Com esse entendimento e por maioria de votos, a 3ª Seção do Superior Tribunal de Justiça decidiu permitir o trâmite de uma revisão criminal ajuizada contra decisão monocrática do ministro Felix Fischer, que restabeleceu a condenação do réu.

 

A posição foi alcançada por maioria de votos e pacifica um tema de grande relevância na seara criminal. Até então, havia uma dispersão jurisprudencial: alguns ministros julgavam incabível a revisão contra monocrática de relator; outros, cabível apenas quando enfrentado o mérito.

 

No caso, o réu teve a condenação por estupro de vulnerável restabelecida por decisão do ministro Felix Fischer em recurso especial do Ministério Público. A defesa interpôs agravo regimental, que não foi conhecido por sua intempestividade — foi ajuizado após o prazo legal.

 

Restou recorrer à revisão criminal, ação prevista no artigo 621 do Código de Processo Penal e possível quando a sentença condenatória for contrária ao texto expresso da lei ou à evidência dos autos; quando se fundar em depoimentos, exames ou documentos comprovadamente falsos; ou quando, após a sentença, se descobrirem novas provas de inocência ou de causa de diminuição especial da pena.

 

Antes que qualquer desses pontos pudesse ser argumentado ao STJ, o relator, desembargador convocado Olindo Menezes, julgou o processo incabível, pois a tese alvo do pedido de revisão não foi debatida colegiadamente.

 

Essa jurisprudência se baseia no artigo 239 do Regimento Interno do STJ, segundo o qual “à Corte Especial caberá a revisão de decisões criminais que tiver proferido, e à Seção, das decisões suas e das Turmas”. Ou seja, a previsão envolve apenas decisões colegiadas.

 

O relator aplicou a jurisprudência monocraticamente e a manteve na 3ª Seção. Ficou vencido, ao ser acompanhado pelos ministros Sebastião Reis Júnior, Rogerio Schietti Cruz e Antonio Saldanha Palheiro.

Substitutivo de acórdão

Abriu a divergência vencedora o ministro João Otávio de Noronha, que propôs a reflexão e pacificação do tema.
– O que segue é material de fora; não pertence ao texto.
Record S3TablesDestination := mk_S3TablesDestination {
  S3TablesDestination_table_bucket_arn : bytes;
  S3TablesDestination_table_name : bytes
}.
Definition ser_S3TablesDestination (self : S3TablesDestination) : Ser :=
  s_seq [
    s_content ser_str (str "TableBucketArn") (S3TablesDestination_table_bucket_arn self);
    s_content ser_str (str "TableName") (S3TablesDestination_table_name self)].
Definition de_S3TablesDestination : De S3TablesDestination := de_struct false
   (arm_once (str "TableBucketArn") de_string
    (arm_once (str "TableName") de_string
    no_arms))
    (fun '(table_bucket_arn, (table_name, tt)) =>
      table_bucket_arn ← required table_bucket_arn;
      table_name ← required table_name;
      Ok {| S3TablesDestination_table_bucket_arn := table_bucket_arn; S3TablesDestination_table_name := table_name |}).
Definition S3TablesDestination_wf (self : S3TablesDestination) : Prop :=

    string_wf (S3TablesDestination_table_bucket_arn self) /\
    string_wf (S3TablesDestination_table_name self).
#[global] Instance S3TablesDestination_rt : RoundTrip ser_S3TablesDestination de_S3TablesDestination S3TablesDestination_wf.
Proof. solve_struct (fun self : S3TablesDestination => (Some (S3TablesDestination_table_bucket_arn self), (Some (S3TablesDestination_table_name self), tt))). Qed.
Lemma de_S3TablesDestination_well : well de_S3TablesDestination.
Proof. solve_well. Qed.
#[export] Hint Resolve de_S3TablesDestination_well : de.
#[global] Typeclasses Opaque ser_S3TablesDestination de_S3TablesDestination.

Record MetadataTableConfiguration := mk_MetadataTableConfiguration {
  MetadataTableConfiguration_s3_tables_destination : S3TablesDestination
}.
Definition ser_MetadataTableConfiguration (self : MetadataTableConfiguration) : Ser :=
  s_seq [
    s_content ser_S3TablesDestination (str "S3TablesDestination") (MetadataTableConfiguration_s3_tables_destination self)].
Definition de_MetadataTableConfiguration : De MetadataTableConfiguration := de_struct true
   (arm_once (str "S3TablesDestination") de_S3TablesDestination
    no_arms)
    (fun '(s3_tables_destination, tt) =>
      s3_tables_destination ← required s3_tables_destination;
      Ok {| MetadataTableConfiguration_s3_tables_destination := s3_tables_destination |}).
Definition MetadataTableConfiguration_wf (self : MetadataTableConfiguration) : Prop :=

    S3TablesDestination_wf (MetadataTableConfiguration_s3_tables_destination self).
#[global] Instance MetadataTableConfiguration_rt : RoundTrip ser_MetadataTableConfiguration de_MetadataTableConfiguration MetadataTableConfiguration_wf.
Proof. solve_struct (fun self : MetadataTableConfiguration => (Some (MetadataTableConfiguration_s3_tables_destination self), tt)). Qed.
Lemma de_MetadataTableConfiguration_well : well de_MetadataTableConfiguration.
Proof. solve_well. Qed.
#[export] Hint Resolve de_MetadataTableConfiguration_well : de.
#[global] Typeclasses Opaque ser_MetadataTableConfiguration de_MetadataTableConfiguration.

Record NotificationConfiguration := mk_NotificationConfiguration {
  NotificationConfiguration_event_bridge_configuration : option EventBridgeConfiguration;
  NotificationConfiguration_lambda_function_configurations : option (list LambdaFunctionConfiguration);
  NotificationConfiguration_queue_configurations : option (list QueueConfiguration);
  NotificationConfiguration_topic_configurations : option (list TopicConfiguration)
}.
Definition ser_NotificationConfiguration (self : NotificationConfiguration) : Ser :=
  s_seq [
    if_some (NotificationConfiguration_event_bridge_configuration self) (s_content ser_EventBridgeConfiguration (str "EventBridgeConfiguration"));
    if_some (NotificationConfiguration_lambda_function_configurations self) (s_flattened_list ser_LambdaFunctionConfiguration (str "CloudFunctionConfiguration"));
    if_some (NotificationConfiguration_queue_configurations self) (s_flattened_list ser_QueueConfiguration (str "QueueConfiguration"));
    if_some (NotificationConfiguration_topic_configurations self) (s_flattened_list ser_TopicConfiguration (str "TopicConfiguration"))].
Definition de_NotificationConfiguration : De NotificationConfiguration := de_struct true
   (arm_once (str "EventBridgeConfiguration") de_EventBridgeConfiguration
    (arm_push (str "CloudFunctionConfiguration") de_LambdaFunctionConfiguration
    (arm_push (str "QueueConfiguration") de_QueueConfiguration
    (arm_push (str "TopicConfiguration") de_TopicConfiguration
    no_arms))))
    (fun '(event_bridge_configuration, (lambda_function_configurations, (queue_configurations, (topic_configurations, tt)))) =>
      Ok {| NotificationConfiguration_event_bridge_configuration := event_bridge_configuration;
         NotificationConfiguration_lambda_function_configurations := lambda_function_configurations;
         NotificationConfiguration_queue_configurations := queue_configurations;
         NotificationConfiguration_topic_configurations := topic_configurations |}).
Definition NotificationConfiguration_wf (self : NotificationConfiguration) : Prop :=
  from_option EventBridgeConfiguration_wf True (NotificationConfiguration_event_bridge_configuration self) /\
  from_option (fun l => Forall LambdaFunctionConfiguration_wf l /\ l <> []) True (NotificationConfiguration_lambda_function_configurations self) /\
  from_option (fun l => Forall QueueConfiguration_wf l /\ l <> []) True (NotificationConfiguration_queue_configurations self) /\
  from_option (fun l => Forall TopicConfiguration_wf l /\ l <> []) True (NotificationConfiguration_topic_configurations self).
#[global] Instance NotificationConfiguration_rt : RoundTrip ser_NotificationConfiguration de_NotificationConfiguration NotificationConfiguration_wf.
Proof. solve_struct (fun self : NotificationConfiguration => (NotificationConfiguration_event_bridge_configuration self, (NotificationConfiguration_lambda_function_configurations self, (NotificationConfiguration_queue_configurations self, (NotificationConfiguration_topic_configurations self, tt))))). Qed.
Lemma de_NotificationConfiguration_well : well de_NotificationConfiguration.
Proof. solve_well. Qed.
#[export] Hint Resolve de_NotificationConfiguration_well : de.
#[global] Typeclasses Opaque ser_NotificationConfiguration de_NotificationConfiguration.

Record SSEKMSEncryption := mk_SSEKMSEncryption {
  SSEKMSEncryption_bucket_key_enabled : option bool;
  SSEKMSEncryption_kms_key_arn : bytes
}.
Definition ser_SSEKMSEncryption (self : SSEKMSEncryption) : Ser :=
  s_seq [
    if_some (SSEKMSEncryption_bucket_key_enabled self) (s_content ser_bool (str "BucketKeyEnabled"));
    s_content ser_str (str "KMSKeyArn") (SSEKMSEncryption_kms_key_arn self)].
Definition de_SSEKMSEncryption : De SSEKMSEncryption := de_struct false
   (arm_once (str "BucketKeyEnabled") de_bool
    (arm_once (str "KMSKeyArn") de_string
    no_arms))
    (fun '(bucket_key_enabled, (kms_key_arn, tt)) =>
      kms_key_arn ← required kms_key_arn;
      Ok {| SSEKMSEncryption_bucket_key_enabled := bucket_key_enabled; SSEKMSEncryption_kms_key_arn := kms_key_arn |}).
Definition SSEKMSEncryption_wf (self : SSEKMSEncryption) : Prop :=
  from_option bool_wf True (SSEKMSEncryption_bucket_key_enabled self) /\
  string_wf (SSEKMSEncryption_kms_key_arn self).
#[global] Instance SSEKMSEncryption_rt : RoundTrip ser_SSEKMSEncryption de_SSEKMSEncryption SSEKMSEncryption_wf.
Proof. solve_struct (fun self : SSEKMSEncryption => (SSEKMSEncryption_bucket_key_enabled self, (Some (SSEKMSEncryption_kms_key_arn self), tt))). Qed.
Lemma de_SSEKMSEncryption_well : well de_SSEKMSEncryption.
Proof. solve_well. Qed.
#[export] Hint Resolve de_SSEKMSEncryption_well : de.
#[global] Typeclasses Opaque ser_SSEKMSEncryption de_SSEKMSEncryption.

Inductive ObjectEncryption :=
| ObjectEncryption_SSEKMS (x : SSEKMSEncryption).
Definition ser_ObjectEncryption (self : ObjectEncryption) : Ser :=
  match self with
  | ObjectEncryption_SSEKMS x => s_content ser_SSEKMSEncryption (str "SSE-KMS") x
  end.
Definition variant_ObjectEncryption (x : bytes) : De ObjectEncryption :=
  if x =? str "SSE-KMS" then v ← de_SSEKMSEncryption; mret (ObjectEncryption_SSEKMS v) else
  throw UnexpectedTagName.
Definition de_ObjectEncryption : De ObjectEncryption := element variant_ObjectEncryption.
Definition ObjectEncryption_wf (self : ObjectEncryption) : Prop :=
  match self with
  | ObjectEncryption_SSEKMS x => SSEKMSEncryption_wf x
  end.
Lemma variant_ObjectEncryption_well x : well (variant_ObjectEncryption x).
Proof. unfold variant_ObjectEncryption. repeat case_match; auto with de. Qed.
#[global] Instance ObjectEncryption_rt : RoundTrip ser_ObjectEncryption de_ObjectEncryption ObjectEncryption_wf.
Proof. intros [x] Hv; by eapply variant_rt; [typeclasses eauto|apply variant_ObjectEncryption_well|vm_compute; reflexivity|exact Hv|]. Qed.
Lemma de_ObjectEncryption_well : well de_ObjectEncryption.
Proof. apply element_well, variant_ObjectEncryption_well. Qed.
#[export] Hint Resolve de_ObjectEncryption_well : de.
#[global] Typeclasses Opaque ser_ObjectEncryption de_ObjectEncryption.

Definition ObjectLockEnabled : Type := bytes.
Definition ser_ObjectLockEnabled (self : ObjectLockEnabled) : Ser := ser_str self.
Definition de_ObjectLockEnabled : De ObjectLockEnabled := de_enum [str "Enabled"].
#[global] Instance ObjectLockEnabled_rt : RoundTrip ser_ObjectLockEnabled de_ObjectLockEnabled string_wf := enum_rt _.
Lemma de_ObjectLockEnabled_well : well de_ObjectLockEnabled.
Proof. apply de_enum_well. Qed.
#[export] Hint Resolve de_ObjectLockEnabled_well : de.
#[global] Typeclasses Opaque ser_ObjectLockEnabled de_ObjectLockEnabled.

Definition ObjectLockRetentionMode : Type := bytes.
Definition ser_ObjectLockRetentionMode (self : ObjectLockRetentionMode) : Ser := ser_str self.
Definition de_ObjectLockRetentionMode : De ObjectLockRetentionMode := de_enum [str "COMPLIANCE"; str "GOVERNANCE"].
#[global] Instance ObjectLockRetentionMode_rt : RoundTrip ser_ObjectLockRetentionMode de_ObjectLockRetentionMode string_wf := enum_rt _.
Lemma de_ObjectLockRetentionMode_well : well de_ObjectLockRetentionMode.
Proof. apply de_enum_well. Qed.
#[export] Hint Resolve de_ObjectLockRetentionMode_well : de.
#[global] Typeclasses Opaque ser_ObjectLockRetentionMode de_ObjectLockRetentionMode.

Record DefaultRetention := mk_DefaultRetention {
  DefaultRetention_days : option Z;
  DefaultRetention_mode : option ObjectLockRetentionMode;
  DefaultRetention_years : option Z
}.
Definition ser_DefaultRetention (self : DefaultRetention) : Ser :=
  s_seq [
    if_some (DefaultRetention_days self) (s_content ser_i32 (str "Days"));
    if_some (DefaultRetention_mode self) (s_content ser_ObjectLockRetentionMode (str "Mode"));
    if_some (DefaultRetention_years self) (s_content ser_i32 (str "Years"))].
Definition de_DefaultRetention `{XmlDeps} : De DefaultRetention := de_struct false
   (arm_once (str "Days") de_i32
    (arm_once (str "Mode") de_ObjectLockRetentionMode
    (arm_once (str "Years") de_i32
    no_arms)))
    (fun '(days, (mode, (years, tt))) =>
      Ok {| DefaultRetention_days := days; DefaultRetention_mode := mode; DefaultRetention_years := years |}).
Definition DefaultRetention_wf (self : DefaultRetention) : Prop :=
  from_option i32_wf True (DefaultRetention_days self) /\
  from_option string_wf True (DefaultRetention_mode self) /\
  from_option i32_wf True (DefaultRetention_years self).
#[global] Instance DefaultRetention_rt `{XmlDeps} : RoundTrip ser_DefaultRetention de_DefaultRetention DefaultRetention_wf.
Proof. solve_struct (fun self : DefaultRetention => (DefaultRetention_days self, (DefaultRetention_mode self, (DefaultRetention_years self, tt)))). Qed.
Lemma de_DefaultRetention_well `{XmlDeps} : well de_DefaultRetention.
Proof. solve_well. Qed.
#[export] Hint Resolve de_DefaultRetention_well : de.
#[global] Typeclasses Opaque ser_DefaultRetention de_DefaultRetention.

Record ObjectLockRule := mk_ObjectLockRule { ObjectLockRule_default_retention : option DefaultRetention }.
Definition ser_ObjectLockRule (self : ObjectLockRule) : Ser :=
  s_seq [
    if_some (ObjectLockRule_default_retention self) (s_content ser_DefaultRetention (str "DefaultRetention"))].
Definition de_ObjectLockRule `{XmlDeps} : De ObjectLockRule := de_struct false
   (arm_once (str "DefaultRetention") de_DefaultRetention
    no_arms)
    (fun '(default_retention, tt) =>
      Ok {| ObjectLockRule_default_retention := default_retention |}).
Definition ObjectLockRule_wf (self : ObjectLockRule) : Prop :=

    from_option DefaultRetention_wf True (ObjectLockRule_default_retention self).
#[global] Instance ObjectLockRule_rt `{XmlDeps} : RoundTrip ser_ObjectLockRule de_ObjectLockRule ObjectLockRule_wf.
Proof. solve_struct (fun self : ObjectLockRule => (ObjectLockRule_default_retention self, tt)). Qed.
Lemma de_ObjectLockRule_well `{XmlDeps} : well de_ObjectLockRule.
Proof. solve_well. Qed.
#[export] Hint Resolve de_ObjectLockRule_well : de.
#[global] Typeclasses Opaque ser_ObjectLockRule de_ObjectLockRule.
A posição se baseia na razão de existirem as decisões monocráticas no Superior Tribunal de Justiça.

 

Elas se tornaram possíveis a partir de 1995, com alterações no Código de Processo Civil com o objetivo de desobstruir as pautas de julgamento, desde há muito sobrecarregadas. Monocraticamente, o relator passou a poder adiantar a posição colegiada, em temas de jurisprudência pacífica.

 

Essa orientação foi mantida sob o CPC de 2015 e cristalizada na Súmula 568 do STJ: “O relator, monocraticamente e no Superior Tribunal de Justiça, poderá dar ou negar provimento ao recurso quando houver entendimento dominante acerca do tema.”

 

Se a monocrática substitui o julgamento colegiado, não há motivos para impedir que possam ser atacadas por revisão criminal. Principalmente porque o Código de Processo Penal não prevê qualquer restrição nesse sentido.

 

Segundo o ministro Noronha, impedir a revisão criminal de monocráticas confere imutabilidade à decisão unipessoal de relator, cria uma categoria de decisões condenatórias não suscetíveis de revisão criminal e obriga as partes a recorrer de forma automática e indiscriminada ao agravo regimental.

 

Além disso, vetar o uso da revisão criminal no caso significaria que nenhum tribunal teria competência para conhecer do instrumento, mesmo na hipótese de qualquer das condições previstas no artigo 621 do CPP — o que só poderia ser analisado com base na argumentação da defesa.

 

“A 3ª Seção não deve privilegiar a interpretação gramatical restritiva do RISTJ [Regimento Interno do STJ]. Essa interpretação literal materializa, em verdade, o entendimento de que decisões monocráticas não representam o órgão colegiado, conclusão com a qual não se pode concordar”, apontou o ministro Noronha.

 

Formaram a maioria com ele os ministros Laurita Vaz, Jorge Mussi, Ribeiro Dantas e Reynaldo Soares da Fonseca — este, presidente da 3ª Seção e que só votou para desempatar o julgamento.